O entorno de Moro, entretanto, comunga cada vez mais da percepção de que as agendas do ministro e de Bolsonaro são incompatíveis.

Os prejuízos causados pela atuação do Palácio do Planalto ocupam três páginas do documento. As suspeitas de corrupção envolvendo Flávio Bolsonaro, o ministro do Turismo, Marcelo Álvaro Antônio, e o líder do governo no Senado, Fernando Bezerra, são citadas como exemplos que constrangeram o primeiro ano de Bolsonaro, mas uma radiografia mostrou todas as investidas. “Os primeiros dez meses de seu governo não mostraram nenhum progresso na implementação de uma agenda anticorrupção. Pelo contrário, uma série de decisões do Executivo mostrou sinais de interferência política em órgãos-chaves da luta contra a corrupção, como a Polícia Federal, a Receita Federal e a Procuradoria-Geral da República”, escreveu a Transparência.
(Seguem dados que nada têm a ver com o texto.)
(** X22.  Of the seven names that [docker_chat_agent.py] imports from
    the module of the messages, six are classes which that module
    defines; it defines no [RunPython] (its class for [run_python] is
    [RunPythonMessage]), so that import finds nothing.  The two classes
    of the module that the agent does not import are [RunPythonMessage]
    and [RunContainerMessage]. *)
Theorem RunPython_is_imported_but_not_defined :
  filter (fun n => negb (PyStr.mem n defined_message_names))
    imported_message_names
  = ["RunPython"]
  /\ filter (fun n => negb (PyStr.mem n imported_message_names))
       defined_message_names
     = ["RunPythonMessage"; "RunContainerMessage"]
  /\ ~ In "RunPython" defined_message_names
  /\ List.length imported_message_names = 7.
Proof.
  split; [reflexivity|]. split; [reflexivity|]. split; [|reflexivity].
  rewrite <- PyStrFacts.mem_spec. discriminate.
Qed.

End AskUrlFacts.

(* ================================================================== *)
(** * The further properties on concrete inputs *)
(* ================================================================== *)

Module MoreRuns.

Import Messages DockerChat DockerChatFacts AskUrl.
Import AzureMore DockerChatMore AskUrlFacts.

Lemma init_error_names_first_missing_witness :
  exists msg,
    MoreSamples.azure_init MoreSamples.no_model_config
    = Raise (ValueError msg)
    /\ msg = Azure.MSG_MODEL_NAME.
Proof.
  exists Azure.MSG_MODEL_NAME. split; [reflexivity|].
  destruct (init_error_names_first_missing (fun _ => tt)
              (fun _ _ _ _ => tt) (fun _ _ _ _ _ => tt) (fun a _ => a)
              MoreSamples.no_model_config (msg := Azure.MSG_MODEL_NAME)
              eq_refl) as (_ & H & _).
  reflexivity.
Defined.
“A interferência política na Polícia Federal cresceu. Os superintendentes ameaçaram fazer uma renúncia em massa, na sequência da substituição de Ricardo Saadi, o chefe da Superintendência Regional do Rio de Janeiro”, criticaram os especialistas da organização, referindo-se ao levante na PF contra a tentativa de Bolsonaro de domar a corporação. Não foi a única. Até a cabeça do diretor-geral da polícia esteve a prêmio. E Moro precisou ameaçar se demitir para salvá-lo.

As investidas contra a Receita Federal também constam da análise da TI. As demissões de Marcos Cintra e de João Paulo Martins da Silva, o secretário da Receita e seu vice, além de Ricardo Pereira Feitosa, chefe da Inteligência Fiscal da Receita, foram registradas: “Bolsonaro expressou publicamente seu descontentamento, acusando a Receita de mirar negócios de sua família com escrutínio excessivo. Até uma multa imposta a uma pequena irregularidade fiscal cometida por seu irmão foi colocada como justificativa para as mudanças”.

A demissão de Roberto Leonel do comando do Conselho de Controle de Atividades Financeiras (Coaf) e, depois, a abertura da possibilidade de nomear comissionados na nova Unidade de Inteligência Financeira (UIF) também foram citadas pela Transparência — lembrando a contribuição de Dias Toffoli, cuja liminar paralisou durante meses o Coaf e centenas de casos de combate ao crime organizado.

O quarto ponto registrado pela TI foi o esvaziamento do Conselho Administrativo de Defesa Econômica (Cade). “A interferência política ficou evidente quando Bolsonaro retirou indicações de dois novos conselheiros selecionados tecnicamente pelos ministros da Justiça e da Economia e indicou outros candidatos, nomes negociados com senadores como barganha por votos para que seu filho Eduardo Bolsonaro tivesse apoio para se tornar embaixador nos Estados Unidos”, analisou a Transparência.

Em praticamente todos esses momentos, Moro e Bolsonaro se chocaram. Quase nunca em público — exceto uma vez, em agosto, quando Bolsonaro disse que, em seu governo, mandava ele.

O ano de 2020 vai testar os limites do ex-juiz. Um bom termômetro disso será novembro, quando Bolsonaro terá de indicar alguém para o Supremo Tribunal Federal, para a vaga que será aberta com a aposentadoria de Celso de Mello. Se o presidente não indicar Moro, ele deveria ao menos conversar com seu ministro, explicar por que não o escolheu, ou consultá-lo sobre os nomes, como geralmente o presidente faz com o titular da Justiça. Indicar outro e ignorá-lo completamente poderá consolidar em Moro a impressão de que, para Bolsonaro, ele é só um boneco de posto de gasolina. Daqueles que o gerente só tira do armário quando precisa atrair clientes.